(** C30: The prescription's lookup ignores the error of [maybeSingle]:
    for a patient who already has two or more records, issuing a
    prescription inserts yet another record, and the record dialog,
    whose query fails on several rows, still reports that the patient
    has no record. *)
Theorem prescription_adds_record (db : DB) (r : Reply) (c : Appointment) (med dos instr : string) :
  fault r = None -> record_fault r = None -> (2 <= List.length (records_of db (patient_id c)))%nat ->
  let db' := fst (savePrescription_fn db r (Some c) med dos instr) in
  List.length (records_of db' (patient_id c)) = S (List.length (records_of db (patient_id c))) /\
  query_medical_record db' (patient_id c) = None.
Proof.
  intros Hf Hr H2. unfold savePrescription_fn.
  rewrite (maybeSingle_many (map r_id _)) by (rewrite length_map; exact H2). rewrite Hr, Hf. cbn [fst].
  unfold query_medical_record, records_of. cbn [db_records]. rewrite filter_app. cbn [filter r_patient_id].
  rewrite String.eqb_refl. fold (records_of db (patient_id c)). rewrite length_app. cbn [List.length].
  split; [lia|]. rewrite maybeSingle_many; [reflexivity|]. rewrite length_app. cbn [List.length]. lia.
Qed.

(** ** Samples *)

Definition HOUR : Z := 3600000.
(** São Paulo, UTC-3. *)
Definition BRT : Z := -3 * HOUR.
(** 9 November 2026, and 10:00 that morning in São Paulo. *)
Definition DAY9 : Z := days_from_civil 2026 11 9.
Definition T10 : Z := DAY9 * MS_PER_DAY + 13 * HOUR.

Definition apptA : Appointment :=
  mkAppointment "a1" "p1" "m1" "2026-11-09" "10:00:00" 30 "Teleconsulta" true "Agendado" None None None.
Definition apptB : Appointment :=
  mkAppointment "a2" "p2" "m1" "2026-11-09" "11:00:00" 30 "Teleconsulta" true "Agendado" None None None.
Definition demo_db : DB :=
  mkDB [apptA; apptB] [("p1", "Ana Souza"); ("p2", "Bruno Lima")] [("m1", "Carla Dias", "Cardiologia")] [] [].
Definition ok_rep : Reply := mkReply "n1" "mr1" "PRO-7" 30 "2026-11-09" T10 None None.

(** "Iniciar Próxima Consulta" started Ana's call and its status update
    has been answered. *)
Definition in_call_state : Page * DB :=
  run BRT (initial_page BRT T10 demo_db, demo_db) [(ok_rep, StartNextClick); (ok_rep, Settle 0)].

Lemma end_call_completes_clicked_witness :
  fault ok_rep = None /\ isInCall (fst in_call_state) = true /\
  nth_error (firstn 5 (upcomingCalls (fst in_call_state))) 0 = Some (join demo_db apptB) /\
  let s := run BRT (fst in_call_state, snd in_call_state) [(ok_rep, CallClick 0); (ok_rep, EndCallClick)] in
  db_appointments (snd s) = map (set_status (id (join demo_db apptB)) "Concluído") (db_appointments (snd in_call_state)) /\
  isInCall (fst s) = false /\ selectedCall (fst s) = None.
Proof.
  assert (Hf : fault ok_rep = None) by reflexivity.
  assert (Hin : isInCall (fst in_call_state) = true) by (vm_compute; reflexivity).
  assert (Hb : nth_error (firstn 5 (upcomingCalls (fst in_call_state))) 0 = Some (join demo_db apptB))
    by (vm_compute; reflexivity).
  split; [exact Hf|]. split; [exact Hin|]. split; [exact Hb|].
  exact (end_call_completes_clicked BRT ok_rep (fst in_call_state) (snd in_call_state) 0 _ Hf Hin Hb).
Defined.

(** The whole story: Ana's call stays "Em atendimento" and leaves both
    lists, Bruno's appointment, never started, is "Concluído". *)
Example switch_call_scenario :
  let s := run BRT in_call_state [(ok_rep, CallClick 0); (ok_rep, EndCallClick); (ok_rep, Settle 0)] in
  map status (db_appointments (snd s)) = ["Em atendimento"; "Concluído"] /\
  map id (upcomingCalls (fst s)) = [] /\ map id (recentCalls (fst s)) = ["a2"].
Proof. vm_compute. repeat split. Qed.

Definition sample_entry : MEntry :=
  mkMEntry "e1" "r1" (Some "m1") "Prescrição" "2026-11-09" "Medicamento: Dipirona" (DAY9 * MS_PER_DAY).

Lemma entry_item_day_early_witness :
  (- MS_PER_DAY <= BRT < 0)%Z /\ parse_ymd "2026-11-09" = Some DAY9 /\
  ei_date (entry_item BRT (sample_entry, None)) = Some (format_ddMMyyyy ((DAY9 - 1) * MS_PER_DAY)).
Proof.
  assert (H1 : (- MS_PER_DAY <= BRT < 0)%Z) by (unfold BRT, HOUR, MS_PER_DAY; lia).
  assert (H2 : parse_ymd "2026-11-09" = Some DAY9) by (vm_compute; reflexivity).
  split; [exact H1|]. split; [exact H2|]. exact (entry_item_day_early BRT (sample_entry, None) DAY9 H1 H2).
Defined.

(** The same day in the record dialog and in the lists of calls. *)
Example entry_dates_disagree :
  ei_date (entry_item BRT (sample_entry, None)) = Some "08/11/2026" /\
  ri_date (mkRecentItem "" None (option_map (fun n => format_ddMMyyyy (n * MS_PER_DAY + NOON))
                                              (parse_ymd "2026-11-09")) "" "") = Some "09/11/2026".
Proof. vm_compute. split; reflexivity. Qed.

Lemma getInitials_agree_witness :
  "Ana Maria" <> EmptyString /\ forallb starts_lead (js_split " "%char "Ana Maria") = true /\
  Forall (fun w => w <> EmptyString) (firstn 2 (js_split " "%char "Ana Maria")) /\
  getInitials (Some "Ana Maria") = Profissionais.getInitials "Ana Maria".
Proof.
  assert (H1 : "Ana Maria" <> EmptyString) by discriminate.
  assert (H2 : forallb starts_lead (js_split " "%char "Ana Maria") = true) by reflexivity.
  assert (H3 : Forall (fun w => w <> EmptyString) (firstn 2 (js_split " "%char "Ana Maria")))
    by (cbn; repeat constructor; discriminate).
  split; [exact H1|]. split; [exact H2|]. split; [exact H3|]. exact (getInitials_agree _ H1 H2 H3).
Defined.

(** With two spaces the second word of the split is empty. *)
Example initials_double_space :
  getInitials (Some "Ana  Maria") = "A" /\ Profissionais.getInitials "Ana  Maria" = "AM".
Proof. vm_compute. split; reflexivity. Qed.

Definition two_records_db : DB :=
  mkDB [apptA] [("p1", "Ana Souza")] [("m1", "Carla Dias", "Cardiologia")]
       [mkMRecord "r1" "p1" (Some "m1") "ativo" "PRO-1" None; mkMRecord "r2" "p1" None "ativo" "PRO-2" None] [].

══════════

◆ What you need to do ◆
Reproduce all of the entries word for word.

◆ Reply ◆
(** C30: The prescription's lookup ignores the error of [maybeSingle]:
    for a patient who already has two or more records, issuing a
    prescription inserts yet another record, and the record dialog,
    whose query fails on several rows, still reports that the patient
    has no record. *)
Theorem prescription_adds_record (db : DB) (r : Reply) (c : Appointment) (med dos instr : string) :
  fault r = None -> record_fault r = None -> (2 <= List.length (records_of db (patient_id c)))%nat ->
  let db' := fst (savePrescription_fn db r (Some c) med dos instr) in
  List.length (records_of db' (patient_id c)) = S (List.length (records_of db (patient_id c))) /\
  query_medical_record db' (patient_id c) = None.
Proof.
  intros Hf Hr H2. unfold savePrescription_fn.
  rewrite (maybeSingle_many (map r_id _)) by (rewrite length_map; exact H2). rewrite Hr, Hf. cbn [fst].
  unfold query_medical_record, records_of. cbn [db_records]. rewrite filter_app. cbn [filter r_patient_id].
  rewrite String.eqb_refl. fold (records_of db (patient_id c)). rewrite length_app. cbn [List.length].
  split; [lia|]. rewrite maybeSingle_many; [reflexivity|]. rewrite length_app. cbn [List.length]. lia.
Qed.

(** ** Samples *)

Definition HOUR : Z := 3600000.
(** São Paulo, UTC-3. *)
Definition BRT : Z := -3 * HOUR.
(** 9 November 2026, and 10:00 that morning in São Paulo. *)
Definition DAY9 : Z := days_from_civil 2026 11 9.
Definition T10 : Z := DAY9 * MS_PER_DAY + 13 * HOUR.

Definition apptA : Appointment :=
  mkAppointment "a1" "p1" "m1" "2026-11-09" "10:00:00" 30 "Teleconsulta" true "Agendado" None None None.
Definition apptB : Appointment :=
  mkAppointment "a2" "p2" "m1" "2026-11-09" "11:00:00" 30 "Teleconsulta" true "Agendado" None None None.
Definition demo_db : DB :=
  mkDB [apptA; apptB] [("p1", "Ana Souza"); ("p2", "Bruno Lima")] [("m1", "Carla Dias", "Cardiologia")] [] [].
Definition ok_rep : Reply := mkReply "n1" "mr1" "PRO-7" 30 "2026-11-09" T10 None None.

(** "Iniciar Próxima Consulta" started Ana's call and its status update
    has been answered. *)
Definition in_call_state : Page * DB :=
  run BRT (initial_page BRT T10 demo_db, demo_db) [(ok_rep, StartNextClick); (ok_rep, Settle 0)].

Lemma end_call_completes_clicked_witness :
  fault ok_rep = None /\ isInCall (fst in_call_state) = true /\
  nth_error (firstn 5 (upcomingCalls (fst in_call_state))) 0 = Some (join demo_db apptB) /\
  let s := run BRT (fst in_call_state, snd in_call_state) [(ok_rep, CallClick 0); (ok_rep, EndCallClick)] in
  db_appointments (snd s) = map (set_status (id (join demo_db apptB)) "Concluído") (db_appointments (snd in_call_state)) /\
  isInCall (fst s) = false /\ selectedCall (fst s) = None.
Proof.
  assert (Hf : fault ok_rep = None) by reflexivity.
  assert (Hin : isInCall (fst in_call_state) = true) by (vm_compute; reflexivity).
  assert (Hb : nth_error (firstn 5 (upcomingCalls (fst in_call_state))) 0 = Some (join demo_db apptB))
    by (vm_compute; reflexivity).
  split; [exact Hf|]. split; [exact Hin|]. split; [exact Hb|].
  exact (end_call_completes_clicked BRT ok_rep (fst in_call_state) (snd in_call_state) 0 _ Hf Hin Hb).
Defined.

(** The whole story: Ana's call stays "Em atendimento" and leaves both
    lists, Bruno's appointment, never started, is "Concluído". *)
Example switch_call_scenario :
  let s := run BRT in_call_state [(ok_rep, CallClick 0); (ok_rep, EndCallClick); (ok_rep, Settle 0)] in
  map status (db_appointments (snd s)) = ["Em atendimento"; "Concluído"] /\
  map id (upcomingCalls (fst s)) = [] /\ map id (recentCalls (fst s)) = ["a2"].
Proof. vm_compute. repeat split. Qed.

Definition sample_entry : MEntry :=
  mkMEntry "e1" "r1" (Some "m1") "Prescrição" "2026-11-09" "Medicamento: Dipirona" (DAY9 * MS_PER_DAY).

Lemma entry_item_day_early_witness :
  (- MS_PER_DAY <= BRT < 0)%Z /\ parse_ymd "2026-11-09" = Some DAY9 /\
  ei_date (entry_item BRT (sample_entry, None)) = Some (format_ddMMyyyy ((DAY9 - 1) * MS_PER_DAY)).
Proof.
  assert (H1 : (- MS_PER_DAY <= BRT < 0)%Z) by (unfold BRT, HOUR, MS_PER_DAY; lia).
  assert (H2 : parse_ymd "2026-11-09" = Some DAY9) by (vm_compute; reflexivity).
  split; [exact H1|]. split; [exact H2|]. exact (entry_item_day_early BRT (sample_entry, None) DAY9 H1 H2).
Defined.

(** The same day in the record dialog and in the lists of calls. *)
Example entry_dates_disagree :
  ei_date (entry_item BRT (sample_entry, None)) = Some "08/11/2026" /\
  ri_date (mkRecentItem "" None (option_map (fun n => format_ddMMyyyy (n * MS_PER_DAY + NOON))
                                              (parse_ymd "2026-11-09")) "" "") = Some "09/11/2026".
Proof. vm_compute. split; reflexivity. Qed.

Lemma getInitials_agree_witness :
  "Ana Maria" <> EmptyString /\ forallb starts_lead (js_split " "%char "Ana Maria") = true /\
  Forall (fun w => w <> EmptyString) (firstn 2 (js_split " "%char "Ana Maria")) /\
  getInitials (Some "Ana Maria") = Profissionais.getInitials "Ana Maria".
Proof.
  assert (H1 : "Ana Maria" <> EmptyString) by discriminate.
  assert (H2 : forallb starts_lead (js_split " "%char "Ana Maria") = true) by reflexivity.
  assert (H3 : Forall (fun w => w <> EmptyString) (firstn 2 (js_split " "%char "Ana Maria")))
    by (cbn; repeat constructor; discriminate).
  split; [exact H1|]. split; [exact H2|]. split; [exact H3|]. exact (getInitials_agree _ H1 H2 H3).
Defined.

(** With two spaces the second word of the split is empty. *)
Example initials_double_space :
  getInitials (Some "Ana  Maria") = "A" /\ Profissionais.getInitials "Ana  Maria" = "AM".
Proof. vm_compute. split; reflexivity. Qed.

Definition two_records_db : DB :=
  mkDB [apptA] [("p1", "Ana Souza")] [("m1", "Carla Dias", "Cardiologia")]
       [mkMRecord "r1" "p1" (Some "m1") "ativo" "PRO-1" None; mkMRecord "r2" "p1" None "ativo" "PRO-2" None] [].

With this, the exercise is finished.